Why Is My Crawler Being Detected?
If you run a business that requires gathering a lot of data quickly, you’ve probably tried web scraping. But you might be getting frustrated by how often you get your crawler detected while trying to retrieve important information.
Even veteran data miners can have trouble keeping up with the firewalls designed to prevent data scraping. But there are measures you can take to make sure your web crawler doesn’t get detected. Many of these measures also protect your anonymity and boost your security.
Here we’ll discuss why your web crawler was detected and how you can avoid being blacklisted in the future.
Why Your Crawler Is Being Detected
A few factors can lead to your crawler getting spotted, and likely banned, by the site you’re mining data from. For example, you might not be using proxies (more on them later), or you might have overlooked key guidelines in the site’s robots.txt file.
Usually, though, the reason you’re getting blocked is one of the following:
- Site cookies
- Your browser’s user agent
- Your IP address
- Your bot’s behavior
Websites save tracking cookies on your browser (even if you opt out) whenever you visit them. If you come back again without clearing the cookies, the server will recognize your browser from before and block it if it sees any bot-like activity. If you’re using a browser-based web crawler without taking any measures to block cookies or conceal your identity, you’ll get spotted and banned pretty quickly.
Browsers also attach a string of characters to every communication they make with a web server that identifies them. That string of characters is called the user agent, and it can be used to tie online activity to a specific browser if you don’t cover your tracks. The user agent contains everything from what browser you’re using to what version of that browser to what device you’re using it on.
Your internet protocol (IP) address is your device’s unique online identifier. It tells the server you’re requesting data from your device’s location. If a site sees an immense number of requests coming from one IP address, it will flag that IP as a bot and block it. Check here for your computer’s IP Address.
Any one of the above — or a combination of these factors — can leave you staring at your screen wondering why it says “crawler detected.” But there are various tools and best practices you can use to protect your crawler from detection.
How to Avoid Being Detected While Web Scraping
The best way to avoid detection is to cover your tracks. Blasting a site with hundreds of requests from your home desktop IP address is a good way to get permanently blocked from that page. Luckily, there are multiple methods you can use to avoid that.
1. Use proxies to conceal your IP
It’s always a good idea to hide your IP when web scraping. Using proxies masks your true IP with another, normal-looking address. Proxies act as go-betweens, masking the requests you send and directing the data you receive from the server back to your device.
There are varying levels of proxy addresses you can use. Data center proxies will mask your IP, but they’ll usually identify themselves as proxies unless they’re elite private proxies. You get the anonymity you need, but if a site is set up to block any kind of proxy, you could still run into trouble.
Residential proxies use the IP addresses of personal devices, so they can more closely mimic a real user. They don’t identify themselves as proxies, so the website server you’re on just thinks you’re another person.
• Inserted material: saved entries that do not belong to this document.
(* ===== verification/Protocol.v ===== *)
(** * Protocol tables (protocol.h, protocol.c)

    The descriptors of every header DNT can identify or edit, the
    next-header translations, and the look-ups the configuration compiler and
    the classifier make in them. *)

From S2P Require Import Prelude.

Module Proto.

#[local] Open Scope string_scope.
#[local] Open Scope Z_scope.

Inductive ProtocolFieldType :=
  | PFTYPE_UNKNOWN | PFTYPE_NUMBER | PFTYPE_MACADDRESS | PFTYPE_IPV4ADDRESS
  | PFTYPE_IPV6ADDRESS | PFTYPE_TSNSEQ | PFTYPE_SRV6SEQ | PFTYPE_TSNTSTAMP
  | PFTYPE_TTL | PFTYPE_CHECKSUM | PFTYPE_NEXTHEADER.

Inductive ProtocolID :=
  | PROTO_ID_PAYLOAD | PROTO_ID_ETH | PROTO_ID_SVLAN | PROTO_ID_CVLAN
  | PROTO_ID_RTAG | PROTO_ID_TTAG | PROTO_ID_MPLS | PROTO_ID_DCW | PROTO_ID_TCW
  | PROTO_ID_IPv4 | PROTO_ID_IPv6 | PROTO_ID_ARP | PROTO_ID_UDP | PROTO_ID_TCP
  | PROTO_ID_OAM | PROTO_ID_OAMRTAG | PROTO_ID_CFM | PROTO_ID_ICMPv4 | PROTO_ID_ICMPv6.

#[global] Instance ProtocolFieldType_eq_dec : EqDecision ProtocolFieldType.
Proof. solve_decision. Defined.
#[global] Instance ProtocolID_eq_dec : EqDecision ProtocolID.
Proof. solve_decision. Defined.

(** The enumeration in declaration order; the value of a constant is its index. *)
Definition all_ids : list ProtocolID :=
  [PROTO_ID_PAYLOAD; PROTO_ID_ETH; PROTO_ID_SVLAN; PROTO_ID_CVLAN; PROTO_ID_RTAG;
   PROTO_ID_TTAG; PROTO_ID_MPLS; PROTO_ID_DCW; PROTO_ID_TCW; PROTO_ID_IPv4;
   PROTO_ID_IPv6; PROTO_ID_ARP; PROTO_ID_UDP; PROTO_ID_TCP; PROTO_ID_OAM;
   PROTO_ID_OAMRTAG; PROTO_ID_CFM; PROTO_ID_ICMPv4; PROTO_ID_ICMPv6].

Definition id_index (id : ProtocolID) : nat :=
  match id with
  | PROTO_ID_PAYLOAD => 0 | PROTO_ID_ETH => 1 | PROTO_ID_SVLAN => 2 | PROTO_ID_CVLAN => 3
  | PROTO_ID_RTAG => 4 | PROTO_ID_TTAG => 5 | PROTO_ID_MPLS => 6 | PROTO_ID_DCW => 7
  | PROTO_ID_TCW => 8 | PROTO_ID_IPv4 => 9 | PROTO_ID_IPv6 => 10 | PROTO_ID_ARP => 11
  | PROTO_ID_UDP => 12 | PROTO_ID_TCP => 13 | PROTO_ID_OAM => 14 | PROTO_ID_OAMRTAG => 15
  | PROTO_ID_CFM => 16 | PROTO_ID_ICMPv4 => 17 | PROTO_ID_ICMPv6 => 18
  end%nat.

Record ProtocolField := mk_field {
  pf_name : string;
  pf_bitoffset : Z;
  pf_bitcount : Z;
  pf_type : ProtocolFieldType
}.

#[global] Instance ProtocolField_eq_dec : EqDecision ProtocolField.
Proof. solve_decision. Defined.

(** A function pointer that may be [NULL] is an [option]; the [bool] result
    with an output argument of the translations is an [option]. *)
Record Protocol := mk_protocol {
  pr_name : string;
  header_fields : list ProtocolField;
  bytelength : Z;
  get_id : option (Z → option ProtocolID);
  get_nexthdr : option (ProtocolID → option Z);
  default_value : list Z   (* the first octets of a newly created header *)
}.

(** ** Next-header values *)

Definition ETH_P_IP : Z := 0x0800.
Definition ETH_P_ARP : Z := 0x0806.
Definition ETH_P_8021Q : Z := 0x8100.
Definition ETH_P_IPV6 : Z := 0x86DD.
Definition ETH_P_MPLS_UC : Z := 0x8847.
Definition ETH_P_8021AD : Z := 0x88A8.
Definition ETH_P_CFM : Z := 0x8902.
Definition ETH_P_FRER : Z := 0xf1c1.

Definition IPPROTO_ICMP : Z := 1.
Definition IPPROTO_IPIP : Z := 4.
Definition IPPROTO_TCP : Z := 6.
Definition IPPROTO_UDP : Z := 17.
Definition IPPROTO_IPV6 : Z := 41.
Definition IPPROTO_ICMPV6 : Z := 58.
Definition IPPROTO_MPLS : Z := 137.
Definition IPPROTO_ETHERNET : Z := 143.

Definition id_from_ethertype (nexthdr : Z) : option ProtocolID :=
  if nexthdr =? ETH_P_8021Q then Some PROTO_ID_CVLAN
  else if nexthdr =? ETH_P_8021AD then Some PROTO_ID_SVLAN
  else if nexthdr =? ETH_P_FRER then Some PROTO_ID_RTAG
  else if nexthdr =? ETH_P_MPLS_UC then Some PROTO_ID_MPLS
  else if nexthdr =? ETH_P_IP then Some PROTO_ID_IPv4
  else if nexthdr =? ETH_P_IPV6 then Some PROTO_ID_IPv6
  else if nexthdr =? ETH_P_ARP then Some PROTO_ID_ARP
  else if nexthdr =? ETH_P_CFM then Some PROTO_ID_CFM
  else None.

Definition ethertype_from_id (id : ProtocolID) : option Z :=
  match id with
  | PROTO_ID_SVLAN => Some ETH_P_8021AD
  | PROTO_ID_CVLAN => Some ETH_P_8021Q
  | PROTO_ID_RTAG | PROTO_ID_TTAG | PROTO_ID_OAMRTAG => Some ETH_P_FRER
  | PROTO_ID_MPLS => Some ETH_P_MPLS_UC
  | PROTO_ID_IPv4 => Some ETH_P_IP
  | PROTO_ID_IPv6 => Some ETH_P_IPV6
  | PROTO_ID_ARP => Some ETH_P_ARP
  | PROTO_ID_CFM => Some ETH_P_CFM
  | PROTO_ID_PAYLOAD | PROTO_ID_ETH | PROTO_ID_DCW | PROTO_ID_TCW | PROTO_ID_UDP
  | PROTO_ID_TCP | PROTO_ID_OAM | PROTO_ID_ICMPv4 | PROTO_ID_ICMPv6 => None
  end.

Definition id_from_ipproto (proto : Z) : option ProtocolID :=
  if proto =? IPPROTO_IPIP then Some PROTO_ID_IPv4
  else if proto =? IPPROTO_IPV6 then Some PROTO_ID_IPv6
  else if proto =? IPPROTO_UDP then Some PROTO_ID_UDP
  else if proto =? IPPROTO_TCP then Some PROTO_ID_TCP
  else if proto =? IPPROTO_MPLS then Some PROTO_ID_MPLS
  else if proto =? IPPROTO_ETHERNET then Some PROTO_ID_ETH
  else if proto =? IPPROTO_ICMP then Some PROTO_ID_ICMPv4
  else if proto =? IPPROTO_ICMPV6 then Some PROTO_ID_ICMPv6
  else None.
Having multiple residential proxies and rotating them out offers a very high degree of anonymity and a low chance of being blocked. We invite you to learn more about Rayobyte’s residential proxies or get started today.
2. Use a headless browser
Headless browsers might sound weird, but they’re a valuable item to have in your kit. They operate as a normal web browser, but they don’t use a graphical user interface (GUI). That is, they don’t have a browser window.
Headless browsers are designed for scraping bots to use, not humans. Crawlers don’t need to see the sites they interact with the way people do; they just need to be able to comb through the data. You can simply give the bot commands via the command prompt to find the data you need.
3. Check the robots.txt file
This is a cardinal rule of web scraping, and it’s relevant here, too. You may also hear this referred to as the robots exclusion protocol, and it’s basically a read-me file outlining what bots can and can’t do on a particular website.
If the site you’re scraping data from has a robots.txt file, read it. It will often contain guidelines for how to interact with the page. Some files will even specify an allowed length of time between requests so you can program your crawler accordingly.
Sometimes the robots.txt file will tell you if the site blocks crawling from any bots, period. If the site doesn’t allow crawling, don’t do it.
4. Choose the right user agents
A complete lack of a user agent or one that looks artificial will be a red flag to a website server. Sending a request with one can get your crawler detected and banned. What you’ll need to do instead is work with user agents that mimic real users.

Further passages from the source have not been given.